(Saved data entries)
Lemma mzd_mul_v_avx_256_is_uint64_witness :
  mzd_mul_v_avx_256 Examples.acc256 Examples.vec256 Examples.mat256
  = mzd_mul_v_uint64 Examples.acc256 Examples.vec256 Examples.mat256 /\
  mzd_addmul_v_avx_256 Examples.acc256 Examples.vec256 Examples.mat256
  = mzd_addmul_v_uint64 Examples.acc256 Examples.vec256 Examples.mat256.
Proof.
  exact (mzd_mul_v_avx_256_is_uint64 Examples.acc256 Examples.vec256
           Examples.mat256 acc256_shape vec256_shape mat256_shape).
Defined.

■ Required action:
Each line of the data must come back exactly as written.

■ Final answer:
Lemma mzd_mul_v_avx_256_is_uint64_witness :
  mzd_mul_v_avx_256 Examples.acc256 Examples.vec256 Examples.mat256
  = mzd_mul_v_uint64 Examples.acc256 Examples.vec256 Examples.mat256 /\
  mzd_addmul_v_avx_256 Examples.acc256 Examples.vec256 Examples.mat256
  = mzd_addmul_v_uint64 Examples.acc256 Examples.vec256 Examples.mat256.
Proof.
  exact (mzd_mul_v_avx_256_is_uint64 Examples.acc256 Examples.vec256
           Examples.mat256 acc256_shape vec256_shape mat256_shape).
Defined.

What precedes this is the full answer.